The thirty-fifth Sarki was Bawa. His mother’s name was Lamis. He was a learned, just, and good Sarki.

In his time there was no war in Kano land, east and west, south and north.

Goron Pugachi, which Abubakr Kado, the son of Mohamma Rimfa, had built for his sons, had fallen into ruins, so Bawa repaired it.

Bawa fashioned the chair which is placed in the house of the great Turaki, that he might sit on it.
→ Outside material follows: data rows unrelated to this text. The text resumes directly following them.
(** * jwt-express-middleware: a shallow embedding of the bearer-token gate

    The repository ships the same three functions twice
    ([jwtMiddleware], [extractToken], [generateToken]): once in
    [src/unnamed/part_000] and once in [src/unnamed/part_001].  The two
    copies are embedded side by side, in [Module Part000] and
    [Module Part001], over one shared model of JavaScript values, of the
    Express request/response objects and of the [jsonwebtoken] interface. *)

From Stdlib Require Import String Ascii List Lia.
From stdpp Require Import base option strings gmap.
Import ListNotations.
Open Scope string_scope.

(** ** JavaScript values *)

(** An optional property of an object literal.  TypeScript's [f?: T]
    admits three run-time shapes, which object spread tells apart: the key
    is not there, the key is there and holds [undefined], the key holds a
    value. *)
Inductive Field (A : Type) : Type :=
| Missing
| Undef
| Has (a : A).
Arguments Missing {A}.
Arguments Undef {A}.
Arguments Has {A} a.

(** Reading [o.f]: a missing key reads as [undefined], here [None]. *)
Definition get {A} (f : Field A) : option A :=
  match f with
  | Has a => Some a
  | Missing | Undef => None
  end.

(** One key of [{ ...a, ...b }]: every own key of [b] wins, also one that
    holds [undefined]. *)
Definition over {A} (a b : Field A) : Field A :=
  match b with
  | Missing => a
  | Undef | Has _ => b
  end.

(** A call either returns or throws. *)
Inductive Result (E A : Type) : Type :=
| Return (a : A)
| Throw (e : E).
Arguments Return {E A} a.
Arguments Throw {E A} e.

Inductive JsError : Type :=
| TypeError (what : string)
| LibraryError (what : string).
Lemma get_delete_other k k' m :
  k' <> k -> JsMap.get k' (JsMap.delete k m) = JsMap.get k' m.
Proof.
  intros Hne. induction m as [|[k0 v0] m IH]; simpl; auto.
  destruct (String.eqb k k0) eqn:E; simpl.
  - apply String.eqb_eq in E. subst k0.
    apply String.eqb_neq in Hne. now rewrite Hne.
  - now rewrite IH.
Qed.

Lemma delete_absent k m : JsMap.get k m = None -> JsMap.delete k m = m.
Proof.
  induction m as [|[k0 v0] m IH]; simpl; auto.
  destruct (String.eqb k k0); [discriminate|].
  intros H. now rewrite IH.
Qed.

End WithValues.
End JsMapFacts.

(** ** What one call of a method does *)

Lemma bind_run {A B} (m : M A) (k : A -> M B) (w : World) :
  bind m k w =
    match m w with
    | (Returned a, w') => k a w'
    | (Threw e, w') => (Threw e, w')
    end.
Proof. reflexivity. Qed.

Ltac run :=
  unfold at_time, await, settle, invoke, cache_get, cache_set, cache_delete,
    cache_entries, console_log, Date_now, bind, ret, throw; simpl.

Section MethodFacts.
Variable this : TimeSeriesCache.
Implicit Types (w : World) (k : string) (e : Entry).

Lemma set_eq k d w :
  set k d w = (Returned tt, with_cache (JsMap.set k (mkEntry d (now w)) (cache w)) w).
Proof. reflexivity. Qed.

Lemma get_fresh k e w :
  JsMap.get k (cache w) = Some e -> fresh this (now w) e ->
  get this k w = (Returned (data e), w).
Proof.
  unfold fresh, get, isExpired. run. intros -> H.
  replace (now w - timestamp e >? expirationDuration this) with false; auto.
  symmetry. rewrite Z.gtb_ltb. apply Z.ltb_ge. lia.
Qed.

Lemma get_stale k e w :
  JsMap.get k (cache w) = Some e -> ~ fresh this (now w) e ->
  get this k w = (Returned JNull, with_cache (JsMap.delete k (cache w)) w).
Proof.
  unfold fresh, get, isExpired. run. intros -> H.
  replace (now w - timestamp e >? expirationDuration this) with true; auto.
  symmetry. rewrite Z.gtb_ltb. apply Z.ltb_lt. lia.
Qed.

Lemma get_absent k w :
  JsMap.get k (cache w) = None ->
  get this k w = (Returned JNull, with_cache (JsMap.delete k (cache w)) w).
Proof. unfold get. run. now intros ->. Qed.

(** [get] always returns, reads nothing but the Map and the clock, and
    writes nothing but the Map. *)
Lemma get_frame k w :
  exists v c, get this k w = (Returned v, with_cache c w).
Proof.
  destruct (JsMap.get k (cache w)) as [e|] eqn:E.
  - destruct (Z_le_gt_dec (now w - timestamp e) (expirationDuration this)).
    + exists (data e), (cache w). rewrite (get_fresh k e w E); auto.
      now destruct w.
    + eexists _, _. apply (get_stale k e w E). unfold fresh. lia.
  - eexists _, _. now apply get_absent.
Qed.

Lemma at_time_get_fresh k e w t :
  JsMap.get k (cache w) = Some e -> fresh this t e ->
  at_time t (get this k) w = (Returned (data e), with_now t w).
Proof. intros H1 H2. unfold at_time. now apply get_fresh. Qed.

Lemma at_time_get_stale k e w t :
  JsMap.get k (cache w) = Some e -> ~ fresh this t e ->
  at_time t (get this k) w
  = (Returned JNull, with_cache (JsMap.delete k (cache w)) (with_now t w)).
Proof.
  intros H1 H2. unfold at_time.
  now rewrite (get_stale k e (with_now t w) H1 H2).
Qed.

Lemma at_time_get_absent k w t :
  JsMap.get k (cache w) = None ->
  at_time t (get this k) w = (Returned JNull, with_now t w).
Proof.
  intros H. unfold at_time. rewrite get_absent by exact H.
  simpl. rewrite JsMapFacts.delete_absent by exact H. now destruct w.
Qed.

(** What [fetchData] does, given what its call of [get] did. *)
Lemma fetchData_eq k loader w v c :
  get this k w = (Returned v, with_cache c w) ->
  fetchData this k loader w =
    if truthy v then
      (Returned v,
       with_console (console w ++ [log_line "Cache hit for" k]) (with_cache c w))
    else
      let w1 := with_upstream (upstream w ++ [k])
                  (with_console (console w ++ [log_line "Cache miss for" k])
                     (with_cache c w)) in
      let t := snd (loader (now w)) in
      match fst (loader (now w)) with
      | Returned d =>
          (Returned d, with_cache (JsMap.set k (mkEntry d t) c) (with_now t w1))
      | Threw err => (Threw err, with_now t w1)
      end.
Proof.
  intros Hget. unfold fetchData. unfold bind at 1. rewrite Hget.
  destruct (truthy v); [reflexivity|].
  unfold set. run. now destruct (fst (loader (now w))).
Qed.

Lemma repeated_get_cons k t ts w v w0 :
  at_time t (get this k) w = (Returned v, w0) ->
  repeated_get this k (t :: ts) w =
    match repeated_get this k ts w0 with
    | (Returned vs, w1) => (Returned (v :: vs), w1)
    | (Threw err, w1) => (Threw err, w1)
    end.
Proof.
  intros H. cbn [repeated_get]. unfold bind at 1. rewrite H.
  unfold bind, ret. now destruct (repeated_get this k ts w0) as [[?|?] ?].
Qed.

Lemma repeated_get_absent k ts : forall w,
  JsMap.get k (cache w) = None ->
  fst (repeated_get this k ts w) = Returned (repeat JNull (List.length ts))
  /\ cache (snd (repeated_get this k ts w)) = cache w.
Proof.
  induction ts as [|t ts IH]; intros w H; [now split|].
  rewrite (repeated_get_cons k t ts w _ _ (at_time_get_absent k w t H)).
  specialize (IH (with_now t w) H).
  destruct (repeated_get this k ts (with_now t w)) as [[vs|err] w'];
    simpl in *; destruct IH as [IH1 IH2]; [|discriminate].
  injection IH1 as ->. now split.
Qed.

Lemma repeated_get_fresh k e ts : forall w,
  JsMap.get k (cache w) = Some e -> Forall (fun t => fresh this t e) ts ->
  fst (repeated_get this k ts w) = Returned (repeat (data e) (List.length ts))
  /\ cache (snd (repeated_get this k ts w)) = cache w.
Proof.
  induction ts as [|t ts IH]; intros w H Hall; [now split|].
  inversion Hall as [|? ? Ht Hts]; subst.
  rewrite (repeated_get_cons k t ts w _ _ (at_time_get_fresh k e w t H Ht)).
  specialize (IH (with_now t w) H Hts).
  destruct (repeated_get this k ts (with_now t w)) as [[vs|err] w'];
    simpl in *; destruct IH as [IH1 IH2]; [|discriminate].
  injection IH1 as ->. now split.
Qed.

Lemma repeated_get_app k ts1 ts2 w :
  repeated_get this k (ts1 ++ ts2) w =
    match repeated_get this k ts1 w with
    | (Returned vs1, w1) =>
        match repeated_get this k ts2 w1 with
        | (Returned vs2, w2) => (Returned (vs1 ++ vs2), w2)
        | (Threw err, w2) => (Threw err, w2)
        end
    | (Threw err, w1) => (Threw err, w1)
    end.
Proof.
  revert w. induction ts1 as [|t ts1 IH]; intros w.
  - simpl. unfold ret. now destruct (repeated_get this k ts2 w) as [[?|?] ?].
  - cbn [app repeated_get]. unfold bind, ret.
    destruct (at_time t (get this k) w) as [[v|err] w0]; [|reflexivity].
    rewrite IH.
    destruct (repeated_get this k ts1 w0) as [[vs1|err] w1]; [|reflexivity].
    now destruct (repeated_get this k ts2 w1) as [[vs2|err] w2].
Qed.
End MethodFacts.

(** ** Reading and writing: [get] and [set] *)

(** C2. For every key and every clock reading, [get key] returns the stored
    payload exactly when the key has an entry whose age, the clock minus the
    time of its last [set], is at most the TTL, and then changes nothing.
    Otherwise it returns [null], the key has no entry afterwards, every other
    key keeps its entry, and neither the clock, the console nor the list of
    upstream fetches changes.  With a TTL of 600000 and [set(k, D1)] at time
    0, [get(k)] returns D1 at 500000, and at 600001 returns [null] and
    leaves no entry for [k]. *)
Theorem get_returns_payload_iff_fresh (this : TimeSeriesCache) (k : string) (w : World) :
  (forall e, JsMap.get k (cache w) = Some e -> fresh this (now w) e ->
     get this k w = (Returned (data e), w))
  /\ ((JsMap.get k (cache w) = None \/
       exists e, JsMap.get k (cache w) = Some e /\ ~ fresh this (now w) e) ->
      let w' := snd (get this k w) in
      fst (get this k w) = Returned JNull
      /\ cache w' = JsMap.delete k (cache w)
      /\ JsMap.get k (cache w') = None
      /\ (forall k', k' <> k -> JsMap.get k' (cache w') = JsMap.get k' (cache w))
      /\ now w' = now w /\ console w' = console w /\ upstream w' = upstream w)
  /\ (forall (D1 : jsval) (interval : option Z),
      let cache0 := constructor (Some 600000) interval in
      let key := "AAPL-1min-t0-t1" in
      let w0 := snd (at_time 0 (set key D1) (initial_world 0)) in
      let r1 := at_time 500000 (get cache0 key) w0 in
      let r2 := at_time 600001 (get cache0 key) (snd r1) in
      fst r1 = Returned D1
      /\ fst r2 = Returned JNull
      /\ JsMap.get key (cache (snd r2)) = None).
Proof.
  split; [|split].
  - intros e H1 H2. now apply get_fresh.
  - intros H.
    assert (E : get this k w
                = (Returned JNull, with_cache (JsMap.delete k (cache w)) w)).
    { destruct H as [H|[e [H1 H2]]];
        [now apply get_absent | now apply (get_stale this k e)]. }
    rewrite E. cbn [fst snd with_cache cache now console upstream].
    repeat split; auto using JsMapFacts.get_delete_same.
    intros k' Hne. now apply JsMapFacts.get_delete_other.
  - intros D1 interval. cbv zeta. repeat split.
Qed.

Lemma get_returns_payload_iff_fresh_witness :
  let cache0 := constructor None None in
  let w := mkWorld [("k", mkEntry (JStr "D1") 0)] 500000 [] [] in
  let late := with_now 600001 w in
  get cache0 "k" w = (Returned (JStr "D1"), w)
  /\ fst (get cache0 "k" late) = Returned JNull
  /\ JsMap.get "k" (cache (snd (get cache0 "k" late))) = None.
Proof.
  cbv zeta. split.
  - apply (proj1 (get_returns_payload_iff_fresh (constructor None None) "k"
                    (mkWorld [("k", mkEntry (JStr "D1") 0)] 500000 [] []))
                 (mkEntry (JStr "D1") 0)).
    + reflexivity.
    + unfold fresh. simpl. lia.
  - pose proof (proj1 (proj2 (get_returns_payload_iff_fresh (constructor None None) "k"
                    (with_now 600001 (mkWorld [("k", mkEntry (JStr "D1") 0)] 500000 [] []))))) as H.
    cbv zeta in H. split; apply H; right; exists (mkEntry (JStr "D1") 0);
      (split; [reflexivity | unfold fresh; simpl; lia]).
Defined.

(** C8. Reading one key again and again, with no [set] in between: as long
    as every reading is taken within the TTL of the entry, each call returns
    the same payload and the Map stays as it was; the first reading taken
    after the TTL returns [null] and removes the entry, and every later call
    returns [null] as well, whatever the clock shows then.  A key without an
    entry reads as [null] every time. *)
Theorem get_idempotent_until_expiry (this : TimeSeriesCache) (k : string) (w : World) :
  (forall e ts,
      JsMap.get k (cache w) = Some e -> Forall (fun t => fresh this t e) ts ->
      fst (repeated_get this k ts w) = Returned (repeat (data e) (List.length ts))
      /\ cache (snd (repeated_get this k ts w)) = cache w)
  /\ (forall e ts1 t ts2,
      JsMap.get k (cache w) = Some e -> Forall (fun t => fresh this t e) ts1 ->
      ~ fresh this t e ->
      fst (repeated_get this k (ts1 ++ t :: ts2) w)
      = Returned (repeat (data e) (List.length ts1)
                  ++ JNull :: repeat JNull (List.length ts2))
      /\ JsMap.get k (cache (snd (repeated_get this k (ts1 ++ t :: ts2) w))) = None)
  /\ (forall ts,
      JsMap.get k (cache w) = None ->
      fst (repeated_get this k ts w) = Returned (repeat JNull (List.length ts))).
Proof.
  split; [|split].
  - intros e ts H Hall. now apply repeated_get_fresh.
  - intros e ts1 t ts2 H Hall Hstale.
    rewrite repeated_get_app.
    destruct (repeated_get_fresh this k e ts1 w H Hall) as [F1 F2].
    destruct (repeated_get this k ts1 w) as [[vs1|err] w1]; simpl in F1, F2;
      [|discriminate].
    injection F1 as ->.
    assert (H1 : JsMap.get k (cache w1) = Some e) by now rewrite F2.
    rewrite (repeated_get_cons this k t ts2 w1 _ _
               (at_time_get_stale this k e w1 t H1 Hstale)).
    set (w2 := with_cache (JsMap.delete k (cache w1)) (with_now t w1)).
    assert (H2 : JsMap.get k (cache w2) = None)
      by apply JsMapFacts.get_delete_same.
    destruct (repeated_get_absent this k ts2 w2 H2) as [A1 A2].
    destruct (repeated_get this k ts2 w2) as [[vs2|err] w3]; simpl in A1, A2;
      [|discriminate].
    injection A1 as ->. simpl. split; [reflexivity|]. now rewrite A2.
  - intros ts H. now apply repeated_get_absent.
Qed.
He built Pugachin Kishi as a school.

He had a friend who was called Dan Mallam Ali Diko. This Diko received such honour that a house for him was built in the palace called Soron Diko—in such honour was he held. He and the Sarki were inseparable. They rode together even at the Salla or elsewhere, since they had been the closest of friends from the time before Bawa had become Sarki. They had studied together. Diko always said his morning prayers at the Sarki’s house, and never returned home until after the evening prayer. In Bawa’s time Abdulahi, a great student of the Koran, came to Kano with his friends. He had a wonderfully captivating voice when reading. He took a house near Diko’s and preached after evening prayer. Diko asked, “Who is that man?” and was told it was Abdulahi, a stranger.
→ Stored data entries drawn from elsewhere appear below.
(** ** Row and column sums of the count matrix *)

Lemma sum_map_ext {A} (f g : A → Z) (l : list A) :
  (∀ x, x ∈ l → f x = g x) →
  foldr Z.add 0 (map f l) = foldr Z.add 0 (map g l).
Proof.
  induction l as [|x l IH]; intros Hfg; [done|]. cbn [map foldr].
  rewrite (Hfg x) by apply list_elem_of_here.
  rewrite IH; [done|]. intros y Hy. apply Hfg. by apply list_elem_of_further.
Qed.

Lemma sum_map_add {A} (f g : A → Z) (l : list A) :
  foldr Z.add 0 (map (λ x, f x + g x) l)
  = foldr Z.add 0 (map f l) + foldr Z.add 0 (map g l).
Proof. induction l as [|x l IH]; cbn [map foldr]; lia. Qed.

Lemma sum_map_zero {A} (l : list A) :
  foldr Z.add 0 (map (λ _, 0) l) = 0.
Proof. induction l as [|x l IH]; cbn [map foldr]; lia. Qed.

Lemma occ_app {A} `{EqDecision A} (x : A) (l k : list A) :
  occ x (l ++ k) = occ x l + occ x k.
Proof. induction l as [|y l IH]; cbn [app occ]; lia. Qed.

Lemma occ_Permutation {A} `{EqDecision A} (x : A) (l k : list A) :
  l ≡ₚ k → occ x l = occ x k.
Proof. induction 1; cbn [occ]; repeat case_decide; lia. Qed.

(** The occurrences of the keys [key 0 .. key (n-1)] in [M] add up to the
    occurrences of [a] among the projections, when the keys are exactly
    the members of [M] that project to [a]. *)
Lemma sum_occ_fiber {A B} `{EqDecision A, EqDecision B}
    (key : nat → B) (proj : B → A) (a : A) (n : nat) (M : list B) :
  (∀ j j', key j = key j' → j = j') →
  (∀ j, proj (key j) = a) →
  (∀ q, q ∈ M → proj q = a → ∃ j, (j < n)%nat ∧ q = key j) →
  foldr Z.add 0 (map (λ j, occ (key j) M) (seq 0 n)) = occ a (map proj M).
Proof.
  intros Hinj Hproj. induction M as [|q M IH]; intros Hfib.
  - cbn [occ map]. apply sum_map_zero.
  - cbn [occ map].
    rewrite (sum_map_add (λ j, if decide (key j = q) then 1 else 0)
               (λ j, occ (key j) M)).
    rewrite IH by (intros q' Hq'; apply Hfib; by apply list_elem_of_further).
    f_equal. destruct (decide (a = proj q)) as [Ha|Ha].
    + destruct (Hfib q) as (j0 & Hj0 & ->); [apply list_elem_of_here|done|].
      rewrite (sum_map_ext _ (λ j, if decide (j = j0) then 1 else 0)).
      * apply occ_NoDup; [apply NoDup_seq|]. apply elem_of_seq. lia.
      * intros j _. destruct (decide (key j = key j0)) as [He|Hne].
        -- by rewrite decide_True by by apply Hinj.
        -- rewrite decide_False; [done|]. by intros ->.
    + rewrite (sum_map_ext _ (λ _, 0)); [apply sum_map_zero|].
      intros j _. rewrite decide_False; [done|].
      intros <-. by rewrite Hproj in Ha.
Qed.

Section marginals.
Context (N : matrix) (n : nat) (f : nat → nat → Z).
Hypothesis N_shape : shape N n n.
Hypothesis N_cells :
  ∀ i j, (i < n)%nat → (j < n)%nat → cell N i j = Some (f i j).

Lemma matrix_row_sum i :
  (i < n)%nat → row_sum N i = foldr Z.add 0 (map (f i) (seq 0 n)).
Proof.
  intros Hi. destruct N_shape as [Hlen Hrows]. unfold row_sum.
  destruct (lookup_lt_is_Some_2 N i) as [row Hrow]; [lia|].
  rewrite Hrow. cbn [default from_option id]. f_equal.
  rewrite Forall_forall in Hrows.
  assert (length row = n) as Hrl
    by (apply Hrows; by eapply list_elem_of_lookup_2).
  apply list_eq. intros j.
  change (map (f i) (seq 0 n)) with (f i <$> seq 0 n).
  rewrite list_lookup_fmap. destruct (decide (j < n)%nat) as [Hj|Hj].
  - rewrite lookup_seq_lt by done. cbn.
    specialize (N_cells i j Hi Hj). unfold cell in N_cells.
    by rewrite Hrow in N_cells.
  - rewrite lookup_seq_ge by lia. apply lookup_ge_None_2. lia.
Qed.

Lemma matrix_col_sum j :
  (j < n)%nat → col_sum N j = foldr Z.add 0 (map (λ i, f i j) (seq 0 n)).
Proof.
  intros Hj. destruct N_shape as [Hlen Hrows]. unfold col_sum. f_equal.
  apply list_eq. intros i.
  change (map (λ row, default 0 (row !! j)) N)
    with ((λ row : list Z, default 0 (row !! j)) <$> N).
  change (map (λ i, f i j) (seq 0 n)) with ((λ i, f i j) <$> seq 0 n).
  rewrite !list_lookup_fmap. destruct (decide (i < n)%nat) as [Hi|Hi].
  - rewrite lookup_seq_lt by done. cbn.
    specialize (N_cells i j Hi Hj). unfold cell in N_cells.
    destruct (N !! i) as [row|]; [|done]. cbn. by rewrite N_cells.
  - rewrite lookup_seq_ge by lia. rewrite lookup_ge_None_2 by lia. done.
Qed.
End marginals.

Lemma dense_bigrams_fst_snd (words : list string) :
  map fst (dense_bigrams words) ≡ₚ map snd (dense_bigrams words).
Proof.
  unfold dense_bigrams. induction words as [|w words IH]; [done|].
  cbn [flat_map]. rewrite !map_app. apply Permutation_app; [|exact IH].
  change (dense_chs w) with ("." :: list_str w ++ ["."]).
  change (map fst (zip_next ("." :: list_str w ++ ["."])))
    with ((zip_next ("." :: list_str w ++ ["."])).*1).
  change (map snd (zip_next ("." :: list_str w ++ ["."])))
    with ((zip_next ("." :: list_str w ++ ["."])).*2).
  rewrite zip_next_fst, zip_next_snd. apply Permutation_cons_append.
Qed.

Lemma dense_bigrams_starts (words : list string) :
  dot_free words →
  occ "." (map fst (dense_bigrams words)) = num_words words.
Proof.
  unfold dense_bigrams, num_words. induction words as [|w words IH];
    intros Hfree; [done|].
  cbn [flat_map length]. rewrite map_app, occ_app.
  rewrite IH by (intros w' Hw'; apply Hfree; by apply list_elem_of_further).
  change (dense_chs w) with ("." :: list_str w ++ ["."]).
  change (map fst (zip_next ("." :: list_str w ++ ["."])))
    with ((zip_next ("." :: list_str w ++ ["."])).*1).
  rewrite zip_next_fst. cbn [occ]. rewrite decide_True by done.
  assert (occ "." (list_str w) = 0) as ->; [|lia].
  pose proof (occ_nonneg "." (list_str w)) as Hnn.
  destruct (decide (0 < occ "." (list_str w))) as [Hpos|]; [|lia].
  apply occ_pos_elem_of, elem_of_list_str in Hpos as (c & [= <-] & Hc).
  exfalso. apply (Hfree w); [apply list_elem_of_here|done].
Qed.

(** X22: in the matrix of the array approach every symbol is entered as
    often as it is left: row [i] and column [i] have the same sum, for
    every index [i] of the matrix, because each word's symbol list starts
    and ends with the boundary symbol.  When no word contains ['.'], the
    boundary symbol has row and column 0 to itself and both sum to the
    number of words.  Sums are exact; the corpus is below the int64 range
    of the cells. *)
Theorem dense_marginals (words : list string) :
  total_chars words + num_words words < 2 ^ 63 →
  ∃ tbl, dense_cell words = Ok tbl
    ∧ (∀ i, (i < length (tbl_chars tbl))%nat →
         row_sum (tbl_N tbl) i = col_sum (tbl_N tbl) i)
    ∧ (dot_free words →
         row_sum (tbl_N tbl) 0 = num_words words
         ∧ col_sum (tbl_N tbl) 0 = num_words words).
Proof.
  intros Hbound.
  destruct (countBigramsDense_counts words (deriveAlphabet words)
    (deriveAlphabet_drawn_from words) Hbound)
    as (N & Hrun & Hshape & Hcells & _).
  eexists. split; [exact Hrun|]. cbn [tbl_N tbl_chars].
  set (chars := "." :: deriveAlphabet words) in *.
  set (stoi := make_stoi chars) in *.
  set (M := map (idx_pair stoi) (dense_bigrams words)) in *.
  assert (∀ q, q ∈ M → ∃ i j, q = (Some i, Some j)
            ∧ (i < length chars)%nat ∧ (j < length chars)%nat) as Hidx.
  { intros q (p & <- & Hp)%list_elem_of_In%in_map_iff.
    apply list_elem_of_In in Hp.
    destruct (dense_bigrams_indexed words (deriveAlphabet words)) with p
      as (i & j & Hi & Hj & Hin & Hjn); [|done|].
    - intros w Hw c Hc. apply list_elem_of_further.
      by apply (deriveAlphabet_drawn_from words w).
    - exists i, j. unfold idx_pair. fold chars in Hi, Hj. fold stoi in Hi, Hj.
      by rewrite Hi, Hj. }
  assert (∀ i, (i < length chars)%nat →
    row_sum N i
    = occ (Some i) (map (λ s, dict_get s stoi) (map fst (dense_bigrams words))))
    as Hrow.
  { intros i Hi.
    rewrite (matrix_row_sum N (length chars)
               (λ i j, occ (Some i, Some j) M) Hshape Hcells i Hi).
    rewrite (sum_occ_fiber (λ j, (Some i, Some j)) fst (Some i)).
    - unfold M. by rewrite !map_map.
    - by intros j j' [= ->].
    - done.
    - intros q Hq Hfst. destruct (Hidx q Hq) as (i' & j & -> & _ & Hj).
      cbn in Hfst. injection Hfst as ->. by exists j. }
  assert (∀ i, (i < length chars)%nat →
    col_sum N i
    = occ (Some i) (map (λ s, dict_get s stoi) (map snd (dense_bigrams words))))
    as Hcol.
  { intros j Hj.
    rewrite (matrix_col_sum N (length chars)
               (λ i j, occ (Some i, Some j) M) Hshape Hcells j Hj).
    rewrite (sum_occ_fiber (λ i, (Some i, Some j)) snd (Some j)).
    - unfold M. by rewrite !map_map.
    - by intros i i' [= ->].
    - done.
    - intros q Hq Hsnd. destruct (Hidx q Hq) as (i & j' & -> & Hi & _).
      cbn in Hsnd. injection Hsnd as ->. by exists i. }
  assert (∀ i, (i < length chars)%nat → row_sum N i = col_sum N i) as Hbal.
  { intros i Hi. rewrite Hrow, Hcol by done.
    apply occ_Permutation, Permutation_map, dense_bigrams_fst_snd. }
  split; [exact Hbal|].
  intros Hfree.
  assert (row_sum N 0 = num_words words) as H0.
  { rewrite Hrow by (cbn; lia).
    rewrite <- (make_stoi_boundary (deriveAlphabet words))
      by by apply dot_free_deriveAlphabet.
    fold chars. fold stoi.
    rewrite (occ_map_inj (λ s, dict_get s stoi) ".").
    - by apply dense_bigrams_starts.
    - intros s _ Hs. unfold stoi, chars in Hs.
      rewrite make_stoi_boundary in Hs by by apply dot_free_deriveAlphabet.
      by apply make_stoi_lookup in Hs as [= ->]. }
  split; [exact H0|]. rewrite <- Hbal by (cbn; lia). exact H0.
Qed.

Lemma dense_marginals_witness :
  ∃ tbl, dense_cell ["ab"; "b"] = Ok tbl
    ∧ (∀ i, (i < length (tbl_chars tbl))%nat →
         row_sum (tbl_N tbl) i = col_sum (tbl_N tbl) i)
    ∧ (dot_free ["ab"; "b"] →
         row_sum (tbl_N tbl) 0 = num_words ["ab"; "b"]
         ∧ col_sum (tbl_N tbl) 0 = num_words ["ab"; "b"]).
Proof. apply (dense_marginals ["ab"; "b"]). vm_compute. done. Defined.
The next morning Diko sent to Abdulahi, and when he came, took him to the Sarki and told him to read to the Sarki. So he read the appointed portion of the Koran. After the Sarki had listened he would not let him go away, but built him a house near to the gate of Turaki Mainya. He was wont to amuse the Sarki at night by reading. During Ramadan Abdulahi preached to the Sarki during the vigils.

When Dan Lowan died the Sarki said to Abdulahi, “I make you Dan Lowan, and you will call to prayer.”

In Bawa’s time there were many holy men. He ruled Kano 10 years, 4 months and 20 days.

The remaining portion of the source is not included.